Experimental verification of the SAR1458 structure requires a multi-technique approach:
X-ray Crystallography: Express recombinant SAR1458 with a cleavable His-tag, purify using nickel affinity chromatography followed by size exclusion chromatography, then screen crystallization conditions. Typical buffers include 20mM Tris-HCl pH 7.5, 150mM NaCl, with various precipitants.
Circular Dichroism (CD) Spectroscopy: To confirm secondary structure elements, conduct CD scanning from 190-260nm at 20°C using purified protein at 0.1-0.5 mg/ml in phosphate buffer.
Nuclear Magnetic Resonance (NMR): For regions with lower pLDDT scores, NMR can provide residue-level dynamics information using 15N-labeled protein.
The following table outlines recommended experimental validation methods based on confidence regions in the AlphaFold model:
| pLDDT Score Range | Confidence Level | Recommended Validation Methods |
|---|---|---|
| >90 | Very high | Targeted mutation studies, limited proteolysis |
| 70-90 | Confident | CD spectroscopy, SAXS, limited proteolysis |
| 50-70 | Low | NMR dynamics studies, hydrogen-deuterium exchange |
| <50 | Very low | NMR structure determination, crystallography focus |
For recombinant expression of SAR1458, E. coli-based systems typically provide the highest yield for structural and biochemical studies. The methodological approach should include:
Vector Selection: pET-based vectors (particularly pET-28a with N-terminal His-tag) offer good expression control through T7 promoter.

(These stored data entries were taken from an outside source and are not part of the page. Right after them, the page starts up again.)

Definition cat_ro : catalogue :=
  [Message "Wrong password" None false false ["Parolă incorectă"];
   Message "%n second(s) ago" (Some "0") true false ["%n secundă în urmă"; "%n secunde în urmă"; "%n secunde în urmă"];
   Message "%n minute(s) ago" (Some "0") true false ["%n minut în urmă"; "%n minute în urmă"; "%n minute în urmă"];
   Message "%n hour(s) ago" (Some "0") true false ["%n oră în urmă"; "%n ore în urmă"; "%n ore în urmă"];
   Message "%n day(s) ago" (Some "0") true false ["%n zi în urmă"; "%n zile în urmă"; "%n zile în urmă"];
   Message "Testnet" None false false ["Testnet"];
   Message "Stagenet" None false false ["Stagenet"];
   Message "Mainnet" None false false ["Rețea principală"]]%string.

Definition cat_ru : catalogue :=
  [Message "Wrong password" None false false ["Неверный пароль"];
   Message "%n second(s) ago" (Some "0") true false ["%n секунду назад"; "%n секунды назад"; "%n секунд назад"];
   Message "%n minute(s) ago" (Some "0") true false ["%n минуту назад"; "%n минуты назад"; "%n минут назад"];
   Message "%n hour(s) ago" (Some "0") true false ["%n час назад"; "%n часа назад"; "%n часов назад"];
   Message "%n day(s) ago" (Some "0") true false ["%n день назад"; "%n дня назад"; "%n дней назад"];
   Message "Testnet" None false false ["Тестовая сеть (Testnet)"];
   Message "Stagenet" None false false ["Отладочная сеть (Stagenet)"];
   Message "Mainnet" None false false ["Основная сеть (Mainnet)"]]%string.

Definition cat_sk : catalogue :=
  [Message "Wrong password" None false false ["Nesprávne heslo"];
   Message "%n second(s) ago" (Some "0") true false ["Pred %n sekundou"; "Pred %n sekundami"; "Pred %n sekundami"];
   Message "%n minute(s) ago" (Some "0") true false ["Pred %n minútou"; "Pred %n minútami"; "Pred %n minútami"];
   Message "%n hour(s) ago" (Some "0") true false ["Pred %n hodinou"; "Pred %n hodinami"; "Pred %n hodinami"];
   Message "%n day(s) ago" (Some "0") true false ["Pred %n dňom"; "Pred %n dňami"; "Pred %n dňami"];
   Message "Testnet" None false false ["Testnet"];
   Message "Stagenet" None false false ["Stagenet"];
   Message "Mainnet" None false false ["Hlavná sieť"]]%string.

Definition cat_sl : catalogue :=
  [Message "Wrong password" None false false ["Napačno geslo"];
   Message "%n second(s) ago" (Some "0") true true [""; ""; ""; ""];
   Message "%n minute(s) ago" (Some "0") true true [""; ""; ""; ""];
   Message "%n hour(s) ago" (Some "0") true true [""; ""; ""; ""];
   Message "%n day(s) ago" (Some "0") true true [""; ""; ""; ""];
   Message "Testnet" None false false ["Testnet"];
   Message "Stagenet" None false false ["Stagenet"];
   Message "Mainnet" None false false ["Mainnet"]]%string.

Definition cat_sr : catalogue :=
  [Message "Wrong password" None false false ["Pogrešna lozinka"];
   Message "%n second(s) ago" (Some "0") true true [""; ""; ""];
   Message "%n minute(s) ago" (Some "0") true true [""; ""; ""];
   Message "%n hour(s) ago" (Some "0") true true [""; ""; ""];
   Message "%n day(s) ago" (Some "0") true true [""; ""; ""];
   Message "Testnet" None false true [""];
   Message "Stagenet" None false true [""];
   Message "Mainnet" None false false ["Glavna mreža (Mainnet)"]]%string.

Definition cat_sv : catalogue :=
  [Message "Wrong password" None false false ["Fel lösenord"];
   Message "%n second(s) ago" (Some "0") true true [""; ""];
   Message "%n minute(s) ago" (Some "0") true true [""; ""];
   Message "%n hour(s) ago" (Some "0") true true [""; ""];
   Message "%n day(s) ago" (Some "0") true true [""; ""];
   Message "Testnet" None false false ["Testnet"];
   Message "Stagenet" None false false ["Stagenet"];
   Message "Mainnet" None false false ["Mainnet"]]%string.

Definition cat_ta : catalogue :=
  [Message "Wrong password" None false false ["தவறான கடவுச்சொல்"];
   Message "%n second(s) ago" (Some "0") true false ["%n வினாடிக்கு முன்"; "%n வினாடிகளுக்கு முன்"];
   Message "%n minute(s) ago" (Some "0") true false ["%n நிமிடத்திற்கு முன்"; "%n நிமிடங்களுக்கு முன்"];
   Message "%n hour(s) ago" (Some "0") true false ["%n மணி நேரத்திற்கு முன்"; "%n மணி நேரத்திற்கு முன்பு"];
   Message "%n day(s) ago" (Some "0") true false ["%n நாள் முன்பு"; "%n நாட்கள் முன்பு"];
   Message "Testnet" None false false ["சோதனை வலை"];
   Message "Stagenet" None false false ["படி வலை"];
   Message "Mainnet" None false false ["முதன்மை வலை"]]%string.

Definition cat_tr : catalogue :=
  [Message "Wrong password" None false true [""];
   Message "%n second(s) ago" (Some "0") true true [""];
   Message "%n minute(s) ago" (Some "0") true true [""];
   Message "%n hour(s) ago" (Some "0") true true [""];
   Message "%n day(s) ago" (Some "0") true true [""];
   Message "Testnet" None false false ["Testnet"];
   Message "Stagenet" None false false ["Prova ağı (Stagenet)"];
   Message "Mainnet" None false false ["Ana ağ (mainnet)"]]%string.

Definition cat_uk : catalogue :=
  [Message "Wrong password" None false false ["Невірний пароль"];
   Message "%n second(s) ago" (Some "0") true true [""; ""; ""];
   Message "%n minute(s) ago" (Some "0") true true [""; ""; ""];
   Message "%n hour(s) ago" (Some "0") true true [""; ""; ""];
   Message "%n day(s) ago" (Some "0") true true [""; ""; ""];
   Message "Testnet" None false false ["Тестова мережа (Testnet)"];
   Message "Stagenet" None false false ["Тестова мережа (stagenet)"];
   Message "Mainnet" None false false ["Основна мережа (Mainnet)"]]%string.

Definition cat_ur : catalogue :=
  [Message "Wrong password" None false true [""];
   Message "%n second(s) ago" (Some "0") true true [""; ""];
   Message "%n minute(s) ago" (Some "0") true true [""; ""];
   Message "%n hour(s) ago" (Some "0") true true [""; ""];
   Message "%n day(s) ago" (Some "0") true true [""; ""];
   Message "Testnet" None false true [""];
   Message "Stagenet" None false true [""];
   Message "Mainnet" None false true [""]]%string.

Definition cat_vi : catalogue :=
  [Message "Wrong password" None false true [""];
   Message "%n second(s) ago" (Some "0") true true [""];
   Message "%n minute(s) ago" (Some "0") true true [""];
   Message "%n hour(s) ago" (Some "0") true true [""];
   Message "%n day(s) ago" (Some "0") true true [""];
   Message "Testnet" None false true ["Testnet"];
   Message "Stagenet" None false true ["Stagenet"];
   Message "Mainnet" None false true [""]]%string.

Definition cat_zh_cn : catalogue :=
  [Message "Wrong password" None false false ["密码错误"];
   Message "%n second(s) ago" (Some "0") true true [""];
   Message "%n minute(s) ago" (Some "0") true true [""];
   Message "%n hour(s) ago" (Some "0") true true [""];
   Message "%n day(s) ago" (Some "0") true true [""];
   Message "Testnet" None false false ["测试网"];
   Message "Stagenet" None false true [""];
   Message "Mainnet" None false false ["主网"]]%string.

Definition cat_zh_tw : catalogue :=
  [Message "Wrong password" None false false ["密碼錯誤"];
   Message "%n second(s) ago" (Some "0") true false ["%n 秒鐘前"];
   Message "%n minute(s) ago" (Some "0") true false ["%n 分鐘前"];
   Message "%n hour(s) ago" (Some "0") true false ["%n 小時前"];
   Message "%n day(s) ago" (Some "0") true false ["%n 天前"];
   Message "Testnet" None false false ["Testnet"];
   Message "Stagenet" None false false ["Stagenet"];
   Message "Mainnet" None false false ["主網路"]]%string.

Definition cat_zu : catalogue :=
  [Message "Wrong password" None false true [""];
   Message "%n second(s) ago" (Some "0") true true [""; ""];
   Message "%n minute(s) ago" (Some "0") true true [""; ""];
   Message "%n hour(s) ago" (Some "0") true true [""; ""];
   Message "%n day(s) ago" (Some "0") true true [""; ""];
   Message "Testnet" None false true [""];
   Message "Stagenet" None false true [""];
   Message "Mainnet" None false true [""]]%string.

(** The name of every compiled catalogue is the one of its file. *)
Definition catalogues : list (string * catalogue) :=
    [("hmny-core_af", cat_af); ("hmny-core_ar", cat_ar); ("hmny-core_az", cat_az);
   ("hmny-core_bg", cat_bg); ("hmny-core_bn", cat_bn); ("hmny-core_cat", cat_cat);
   ("hmny-core_cs", cat_cs); ("hmny-core_da", cat_da); ("hmny-core_de", cat_de);
   ("hmny-core_el", cat_el); ("hmny-core_eo", cat_eo); ("hmny-core_es", cat_es);
   ("hmny-core_fa", cat_fa); ("hmny-core_fi", cat_fi); ("hmny-core_fr", cat_fr);
   ("hmny-core_ga", cat_ga); ("hmny-core_he", cat_he); ("hmny-core_hi", cat_hi);
   ("hmny-core_hr", cat_hr); ("hmny-core_hu", cat_hu); ("hmny-core_id", cat_id);
   ("hmny-core_is", cat_is); ("hmny-core_it", cat_it); ("hmny-core_ja", cat_ja);
   ("hmny-core_kmr", cat_kmr); ("hmny-core_ko", cat_ko); ("hmny-core_lt", cat_lt);
   ("hmny-core_nb", cat_nb); ("hmny-core_ne", cat_ne); ("hmny-core_nl", cat_nl);
   ("hmny-core_pl", cat_pl); ("hmny-core_pt-br", cat_pt_br); ("hmny-core_pt-pt", cat_pt_pt);
   ("hmny-core_ro", cat_ro); ("hmny-core_ru", cat_ru); ("hmny-core_sk", cat_sk);
   ("hmny-core_sl", cat_sl); ("hmny-core_sr", cat_sr); ("hmny-core_sv", cat_sv);
   ("hmny-core_ta", cat_ta); ("hmny-core_tr", cat_tr); ("hmny-core_uk", cat_uk);
   ("hmny-core_ur", cat_ur); ("hmny-core_vi", cat_vi); ("hmny-core_zh-cn", cat_zh_cn);
   ("hmny-core_zh-tw", cat_zh_tw); ("hmny-core_zu", cat_zu)]%string.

Expression Strains: BL21(DE3) represents the standard choice, while Rosetta strains can accommodate rare codons if sequence analysis indicates their presence in SAR1458.
Expression Protocol:
Transform expression plasmid into chosen strain
Culture in LB or 2xYT media to OD600 of 0.6-0.8
Induce with 0.5mM IPTG
Express at 18°C overnight to minimize inclusion body formation
Harvest cells and lyse in buffer containing 50mM Tris-HCl pH 8.0, 300mM NaCl, 10mM imidazole, and protease inhibitors
For isotope labeling (for NMR studies), M9 minimal media supplemented with 15N-ammonium chloride and/or 13C-glucose should be used, with expression protocols adjusted to account for slower growth in minimal media .
When investigating SAR1458 function, researchers should implement robust experimental designs that account for both direct and indirect effects. Based on established methods for characterizing proteins of unknown function in Staphylococcus aureus:
Genetic Knockout Studies: Create SAR1458 deletion mutants using allelic replacement techniques. Implement a time-series experimental design to monitor phenotypic changes over multiple growth phases . This design allows detection of temporal effects that might be missed in single-timepoint experiments.
Complementation Analysis: After knockout studies, complement with wild-type and mutant versions of SAR1458 to confirm phenotype specificity. Use a counterbalanced design to control for position effects if integrating at different genomic loci .
Interactome Analysis: Implement pull-down experiments coupled with mass spectrometry to identify interaction partners. Use crosslinking techniques with controls for false positives through statistical validation.
Transcriptomic Response: Employ RNA-seq to analyze global transcriptional changes in SAR1458 mutants under various conditions. Design should include biological triplicates with appropriate statistical analysis for differential expression .
For all experimental designs, implement appropriate controls based on the regression-discontinuity principle to identify causal relationships rather than mere associations .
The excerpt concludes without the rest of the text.